Jim Larkin’s Struggle For The Revolution Of Labour

Jim Larkin was a certified trade unionist born to Irish parents in Liverpool in 1874. His parents were not well off and growing up in the slums; he had only attained a low level of education.

Mr. Larkin worked several jobs to subsidize his family’s little income, and through the hustle, he eventually became a supervisor at the Liverpool docks. The employee rights activist who believed social workers were mistreated became a part of the Dock Laborers State Union and in 1905 became an active service trade union organizer.

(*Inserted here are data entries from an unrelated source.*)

(** * Pay-per-vote backend: checkout, payment confirmation and tally ledger

    A shallow embedding of the request handlers of [backend/server.js]
    (the complete revision of the file, the one with the routes
    [/api/admin/settings], [/api/create-checkout-session],
    [/api/verify-session] and [/api/stripe/webhook] and the helper
    [priceMinor]) and of the checkout helpers of the React front end
    ([normalizeVotes], [isValidCurrency], [createCheckout]).  Also
    embedded: the seed at start-up, the CORS check ([isAllowedOrigin],
    [allowCors]) and its middleware, the page's effect after the
    redirect, and from the file's earlier revision the route
    [/api/admin/seed] and its variant of the pull path.

    Modelling conventions.
    - The SQLite database is a record of three tables.  [candidates] is a
      finite map from the INTEGER PRIMARY KEY to the row; [transactions]
      is the list of rows in insertion order (rows are never deleted);
      [settings] is the single row with id 1 that the start-up code seeds.
    - A JSON number with an integer value is [JS.JNum n]; the Number it
      denotes is the double nearest to [n] ([JS.to_number]), and its
      String is the one JavaScript prints, with an exponent from 1e21
      on.  Numbers with a fraction are outside the model.  The vote
      counts and amounts that the handlers compute from a parsed count
      are integers: [priceMinor] multiplies exactly, as JavaScript does
      while the product stays below 2^53.
    - JavaScript strings are [string]s of bytes, the UTF-8 form of the
      text.  White space is that of the language, in UTF-8.  Case
      mapping is modelled on ASCII text only.
    - The payment provider (Stripe) is a black box: each request comes
      with the answers the provider gives during that request.
    - A write statement of the storage engine, and the BEGIN and COMMIT
      of a transaction, may throw; which ones do is given by a fault
      plan, one boolean per such statement in execution order.  SELECT
      statements are total.
    - [run] handles requests one after another: no other request runs
      while a handler waits for the provider.  The pull path is also
      given in its two turns around that wait, for what happens when a
      notification arrives in between. *)

From Stdlib Require Import ZArith Lia Ascii String List.
From Stdlib Require Import DecimalString DecimalPos DecimalZ.
From stdpp Require Import base option list sorting gmap strings.
(** C7.  When the plugin at index [k] is the first whose [Init] fails,
    [initPlugins] returns the error built from the name of that plugin,
    the error of its [Init] and the time elapsed since the phase began,
    measured when the release calls are over.  The world then is the one
    the release calls lead to whatever they return; each release call that
    returned an error has left a warning in the log and nothing in the
    returned error. *)
Theorem initPlugins_error_ignores_release_errors (s : St) (k : nat) (p : ptr) (wk : W)
  (e : error) :
  plugins (agent s) !! k = Some p ->
  initsSucceed (take k (plugins (agent s))) (world s) = Some wk ->
  (Init (Plugin_ (deref p)) wk).1 = Some e ->
  exists s',
    run initPlugins s =
      (Returned
         (Some (logErrorFmt (name_of p) e (Duration_sub (now (world s')) (now (world s))))),
       s')
    /\ world s' =
       releasedWorld (reverse (take (S k) (plugins (agent s)))) (Init (Plugin_ (deref p)) wk).2
    /\ logs s' =
       logs s ++ initLogs (take k (plugins (agent s)))
         ++ closeWarnings
              (releases (reverse (take (S k) (plugins (agent s))))
                 (Init (Plugin_ (deref p)) wk).2).1
    /\ (forall q ce,
          ECall MClose q (Some ce) ∈
            (releases (reverse (take (S k) (plugins (agent s))))
               (Init (Plugin_ (deref p)) wk).2).1 ->
          mkLog LWarn [] [VStr "err closing "; VStr (name_of q); VStr " "; VErr (Some ce)]
            ∈ logs s').
Proof.
  intros Hk Hok He.
  destruct (initPlugins_fail (take k (plugins (agent s))) p (drop (S k) (plugins (agent s)))
              s wk e) as (s' & Hrun & _ & Hw & _ & Hl & _).
  { by apply take_split. }
  { exact Hok. }
  { exact He. }
  rewrite <- (take_S_r _ _ _ Hk) in *.
  exists s'. split_and!.
  - by rewrite Hw.
  - by rewrite Hw, releases_world.
  - exact Hl.
  - intros q ce Hin. rewrite Hl, !elem_of_app. right. right.
    unfold closeWarnings. apply list_elem_of_omap. by exists (ECall MClose q (Some ce)).
Qed.
(** * ffprobe3: a shallow embedding of [ffprobe3/ffprobe.py]

    The development follows the Python source: the builtins the parser
    relies on ([str.strip], [str.split], [in], [int], [float], true
    division, [round], [re.search], [re.sub], the insertion-ordered
    [dict]) come first, then the classes [FFStream], [FFContainer] and
    [FFProbe], then the theorems.

    Text is modelled as [string]; one [ascii] stands for one code point
    in the range 0..255.  The two subprocess calls of [FFProbe.probe] are
    outside the model: [FFProbe] receives the captured line lists. *)

From Stdlib Require Import ZArith List String Ascii Bool Lia DecimalString.
Import ListNotations.
Open Scope string_scope.
Open Scope list_scope.

(** ** Exceptions and results *)

Inductive exn : Type :=
| ValueError
| ZeroDivisionError
| OverflowError
| AttributeError
| TypeError
| FFProbeError (msg : string).

Inductive result (A : Type) : Type :=
| Ok (a : A)
| Raise (e : exn).
Arguments Ok {A} a.
Arguments Raise {A} e.

Definition bind {A B : Type} (c : result A) (k : A -> result B) : result B :=
  match c with
  | Ok a => k a
  | Raise e => Raise e
  end.

Notation "x <- c ;; k" := (bind c (fun x => k))
  (at level 61, c at next level, right associativity).

(** [try: c except ValueError: h] *)
Definition except_ValueError {A : Type} (c : result A) (h : result A) : result A :=
  match c with
  | Raise ValueError => h
  | r => r
  end.

(** [try: c except (ValueError, ZeroDivisionError): h] *)
Definition except_Value_ZeroDivision {A : Type} (c : result A) (h : result A)
  : result A :=
  match c with
  | Raise ValueError => h
  | Raise ZeroDivisionError => h
  | r => r
  end.

(** ** Python builtins on text *)

Module Py.

(** [str.isspace] on the code points below 256: TAB..CR, FS..US, SPACE,
    NEL and NBSP. *)
Definition isspace (c : ascii) : bool :=
  let n := nat_of_ascii c in
  (((9 <=? n) && (n <=? 13)) || ((28 <=? n) && (n <=? 32))
   || (n =? 133) || (n =? 160))%nat.

Fixpoint lstrip (s : string) : string :=
  match s with
  | EmptyString => EmptyString
  | String c s' => if isspace c then lstrip s' else s
  end.

Fixpoint rstrip (s : string) : string :=
  match s with
  | EmptyString => EmptyString
  | String c s' =>
      match rstrip s' with
      | EmptyString => if isspace c then EmptyString else String c EmptyString
      | r => String c r
      end
  end.

(** [s.strip()] *)
Definition strip (s : string) : string := rstrip (lstrip s).

(** [s.split(sep)] for a one-character separator: every occurrence of
    [sep] cuts, and the result is never empty. *)
Fixpoint split (sep : ascii) (s : string) : list string :=
  match s with
  | EmptyString => [EmptyString]
  | String c s' =>
      if Ascii.eqb c sep then EmptyString :: split sep s'
      else match split sep s' with
           | p :: ps => String c p :: ps
           | [] => [String c EmptyString]
           end
  end.

(** [needle in s] *)
Fixpoint contains (needle s : string) : bool :=
  prefix needle s
  || match s with
     | EmptyString => false
     | String _ s' => contains needle s'
     end.

Definition isdigit (c : ascii) : bool :=
  let n := nat_of_ascii c in ((48 <=? n) && (n <=? 57))%nat.

Definition digit_val (c : ascii) : Z := Z.of_nat (nat_of_ascii c - 48).

(** The digits of an integer literal: [digit (["_"] digit)*].  [prev]
    tells whether the previous character was a digit. *)
Fixpoint int_digits (acc : Z) (prev : bool) (s : string) : option Z :=
  match s with
  | EmptyString => if prev then Some acc else None
  | String c s' =>
      if isdigit c then int_digits (10 * acc + digit_val c) true s'
      else if Ascii.eqb c "_" && prev then int_digits acc false s'
      else None
  end.

(** The number of digits in a text. *)
Fixpoint count_digits (s : string) : Z :=
  match s with
  | EmptyString => 0
  | String c s' => (if isdigit c then 1 else 0) + count_digits s'
  end.

(** [sys.get_int_max_str_digits()], at its default. *)
Definition max_str_digits : Z := 4300.

(** [int(s)] for a [str] in base 10: surrounding whitespace is dropped,
    one sign is allowed, and a text with more digits than
    [max_str_digits] is refused; [None] stands for [ValueError]. *)
Definition int (s : string) : option Z :=
  let r := strip s in
  if (max_str_digits <? count_digits r)%Z then None
  else match r with
       | String "+" r' => int_digits 0 false r'
       | String "-" r' => option_map Z.opp (int_digits 0 false r')
       | _ => int_digits 0 false r
       end.

End Py.

(** ** Values and the instance dictionary *)

(** The instance dictionary holds the raw text fields and the derived
    [framerate], which is an integer or [None]. *)
Inductive value : Type :=
| VStr (s : string)
| VInt (z : Z)
| VNone.

Definition value_eqb (a b : value) : bool :=
  match a, b with
  | VStr s, VStr t => String.eqb s t
  | VInt x, VInt y => Z.eqb x y
  | VNone, VNone => true
  | _, _ => false
  end.

(** A [dict] keeps its keys in insertion order; assigning to a key that
    is present keeps the key's position. *)
Definition dict : Type := list (string * value).

Fixpoint dict_get (d : dict) (k : string) : option value :=
  match d with
  | [] => None
  | (k', v) :: d' => if String.eqb k' k then Some v else dict_get d' k
  end.

Fixpoint dict_set (d : dict) (k : string) (v : value) : dict :=
  match d with
  | [] => [(k, v)]
  | (k', v') :: d' =>
      if String.eqb k' k then (k', v) :: d' else (k', v') :: dict_set d' k v
  end.

(** [d.get(k, default)] *)
Definition get_default (d : dict) (k : string) (default : value) : value :=
  match dict_get d k with
  | Some v => v
  | None => default
  end.

(** [int(v)] on a dictionary value. *)
Definition int_of_value (v : value) : result Z :=
  match v with
  | VStr s => match Py.int s with
              | Some z => Ok z
              | None => Raise ValueError
              end
  | VInt z => Ok z
  | VNone => Raise TypeError
  end.

(** [self.name(...)] for a method [name] of the class of [self]: the
    attribute is looked up in the instance dictionary before the class,
    so an entry named [name] hides the method, and calling the entry (a
    [str], an [int] or [None]) raises [TypeError].  [body] is the
    function of the class. *)
Definition invoke {A : Type} (self : dict) (name : string)
  (body : dict -> result A) : result A :=
  match dict_get self name with
  | Some _ => Raise TypeError
  | None => body self
  end.

(** [str(v)] on a dictionary value; an [int] with more decimal digits
    than [Py.max_str_digits] is refused with [ValueError]. *)
Definition str_of_value (v : value) : result string :=
  match v with
  | VStr s => Ok s
  | VInt z =>
      if (10 ^ Py.max_str_digits <=? Z.abs z)%Z then Raise ValueError
      else Ok (NilZero.string_of_int (Z.to_int z))
  | VNone => Ok "None"
  end.


(** [KeyError] is raised by the two methods that index the dictionary
    without a default; it is kept apart from the other exceptions. *)
Inductive lookup (A : Type) : Type :=
| Found (a : A)
| KeyError (key : string).
Arguments Found {A} a.
Arguments KeyError {A} key.

(** [d[k]] *)
Definition getitem (d : dict) (k : string) : lookup value :=
  match dict_get d k with
  | Some v => Found v
  | None => KeyError k
  end.

Definition prepend (s : string) (r : lookup (result string))
  : lookup (result string) :=
  match r with
  | Found (Ok t) => Found (Ok (String.append s t))
  | other => other
  end.

(** [template.format] with keyword arguments, read from left to right:
    [{name}] is replaced by the [str] of the argument [name], which
    [get] computes; a doubled brace stands for itself, a lone brace is a
    [ValueError].  [field] holds the name being read.  The field names
    of the templates of the program are plain; attribute and index
    access, conversions and format specifications are not modelled. *)
Fixpoint format_go (get : string -> lookup (result string))
  (field : option string) (template : string) : lookup (result string) :=
  match template with
  | EmptyString =>
      match field with
      | None => Found (Ok EmptyString)
      | Some _ => Found (Raise ValueError)
      end
  | String c r =>
      match field with
      | Some name =>
          if Ascii.eqb c "}" then
            match get name with
            | Found (Ok t) => prepend t (format_go get None r)
            | other => other
            end
          else format_go get (Some (String.append name (String c EmptyString))) r
      | None =>
          if Ascii.eqb c "{" then
            match r with
            | String "{" r' => prepend "{" (format_go get None r')
            | _ => format_go get (Some EmptyString) r
            end
          else if Ascii.eqb c "}" then
            match r with
            | String "}" r' => prepend "}" (format_go get None r')
            | _ => Found (Raise ValueError)
            end
          else prepend (String c EmptyString) (format_go get None r)
      end
  end.

(** The [str] of the entry [k] of a dictionary passed as keyword
    arguments. *)
Definition field_text (d : dict) (k : string) : lookup (result string) :=
  match getitem d k with
  | Found v => Found (str_of_value v)
  | KeyError key => KeyError key
  end.

(** [template.format] with the entries of [d] as keyword arguments. *)
Definition format (template : string) (d : dict) : lookup (result string) :=
  format_go (field_text d) None template.

(** ** Binary64 arithmetic

    A finite float is [m * 2^e]; the sign of zero is not tracked (no
    operation of the program observes it). *)

Module Flt.
Local Open Scope Z_scope.

Inductive float : Type :=
| Finite (m e : Z)
| Infinity (neg : bool)
| NaN.

(** [n / d] rounded to the nearest integer, ties to the even one
    ([0 < d]). *)
Definition rhe_div (n d : Z) : Z :=
  let q := n / d in
  let r := n mod d in
  if 2 * r <? d then q
  else if d <? 2 * r then q + 1
  else if Z.even q then q else q + 1.

(** [floor (log2 (n / d))] for positive [n] and [d]. *)
Definition ilog2_ratio (n d : Z) : Z :=
  let l := Z.log2 n - Z.log2 d in
  if (if 0 <=? l then d * 2 ^ l <=? n else d <=? n * 2 ^ (- l))
  then l else l - 1.

(** The binary64 number nearest to [n / d] ([0 < d]), ties to even, as
    mantissa and exponent: 53 bits of precision, least exponent -1074,
    the exponent range not bounded above. *)
Definition round_ratio (n d : Z) : Z * Z :=
  if n =? 0 then (0, 0)
  else
    let a := Z.abs n in
    let e := Z.max (ilog2_ratio a d - 52) (-1074) in
    let m := if 0 <=? e then rhe_div a (d * 2 ^ e)
             else rhe_div (a * 2 ^ (- e)) d in
    (Z.sgn n * m, e).

(** The rounded value lies beyond the largest binary64 number. *)
Definition overflows (x : Z * Z) : bool :=
  (0 <=? snd x) && (2 ^ 1024 <=? Z.abs (fst x) * 2 ^ snd x).

(** [a / b] on two [int]s: the correctly rounded quotient. *)
Definition int_truediv (a b : Z) : result float :=
  if b =? 0 then Raise ZeroDivisionError
  else
    let x := round_ratio (Z.sgn b * a) (Z.abs b) in
    if overflows x then Raise OverflowError
    else Ok (Finite (fst x) (snd x)).

(** [x / y] on two finite floats, [y] not zero. *)
Definition finite_div (m1 e1 m2 e2 : Z) : float :=
  let n := Z.sgn m2 * m1 * 2 ^ Z.max 0 (e1 - e2) in
  let d := Z.abs m2 * 2 ^ Z.max 0 (e2 - e1) in
  let x := round_ratio n d in
  if overflows x then Infinity (n <? 0) else Finite (fst x) (snd x).

(** [x / c] for a float [x] and an [int] [c]: [c] is converted first. *)
Definition float_truediv_int (x : float) (c : Z) : result float :=
  let y := round_ratio c 1 in
  if overflows y then Raise OverflowError
  else if c =? 0 then Raise ZeroDivisionError
  else match x with
       | Finite m e => Ok (finite_div m e (fst y) (snd y))
       | Infinity neg => Ok (Infinity (xorb neg (c <? 0)))
       | NaN => Ok NaN
       end.

(** [round(x)] on a float. *)
Definition round (x : float) : result Z :=
  match x with
  | Finite m e =>
      Ok (if 0 <=? e then m * 2 ^ e else rhe_div m (2 ^ (- e)))
  | Infinity _ => Raise OverflowError
  | NaN => Raise ValueError
  end.

(** Scans [digit (["_"] digit)*] from the front of [s]: the digits are
    accumulated onto [acc], [cnt] counts them. *)
Fixpoint scan_digits (acc : Z) (cnt : nat) (s : string) : Z * nat * string :=
  match s with
  | EmptyString => (acc, cnt, s)
  | String c s' =>
      if Py.isdigit c then scan_digits (10 * acc + Py.digit_val c) (S cnt) s'
      else if Ascii.eqb c "_" && Nat.ltb 0 cnt then
        match s' with
        | String c2 _ => if Py.isdigit c2 then scan_digits acc cnt s'
                         else (acc, cnt, s)
        | EmptyString => (acc, cnt, s)
        end
      else (acc, cnt, s)
  end.

Definition lower (c : ascii) : ascii :=
  let n := nat_of_ascii c in
  if (Nat.leb 65 n && Nat.leb n 90)%bool then ascii_of_nat (n + 32) else c.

In 1907, NUDL trans positioned him to Dublin because they felt that his strike methods were a little pushy. In Dublin, Jim formed the ITGWU, a union whose main agenda was to bring together all skilled and non-skilled Irish industrial workers into one organization. Read more: James Larkin | Biography and James Larkin – Wikipedia

In 1913, along with his partner James Connolly, Jim Larkin formed the Irish labor party that led a series of successful strikes. The most symbolic strike was the Dublin Lockout that had over 100,000 workers demonstrating for close to 8 months and finally winning their rights to fair employment.

On the onset of the first world war, Jim Larkin pioneered massive anti-war demonstrations calling on all Irish men to avoid the conflict. He later traveled to the United States for a lecture tour and to collect donations meant to help resist the British.

In the states, Larkin became a part of IWW, an industrial workers forum and the socialist movement in America. During his time there, the 1916 Easter rising took place in Ireland claiming the life of his partner, James Connolly. Following Connolly’s demise, Jim formed the James Connolly Socialist club that was based in New York which later became the center of all left-wing activities.

In 1920, Jim Larkin was convicted for communism and criminal anarchy. Three years later he was pardoned and deported to Ireland. He then organized the Workers Union of Ireland and was recognized by communist International in 1924.

He officially became an affiliate of the Irish Labor party in 1945 and was still active in fighting for employee rights till he passed on in January 1947.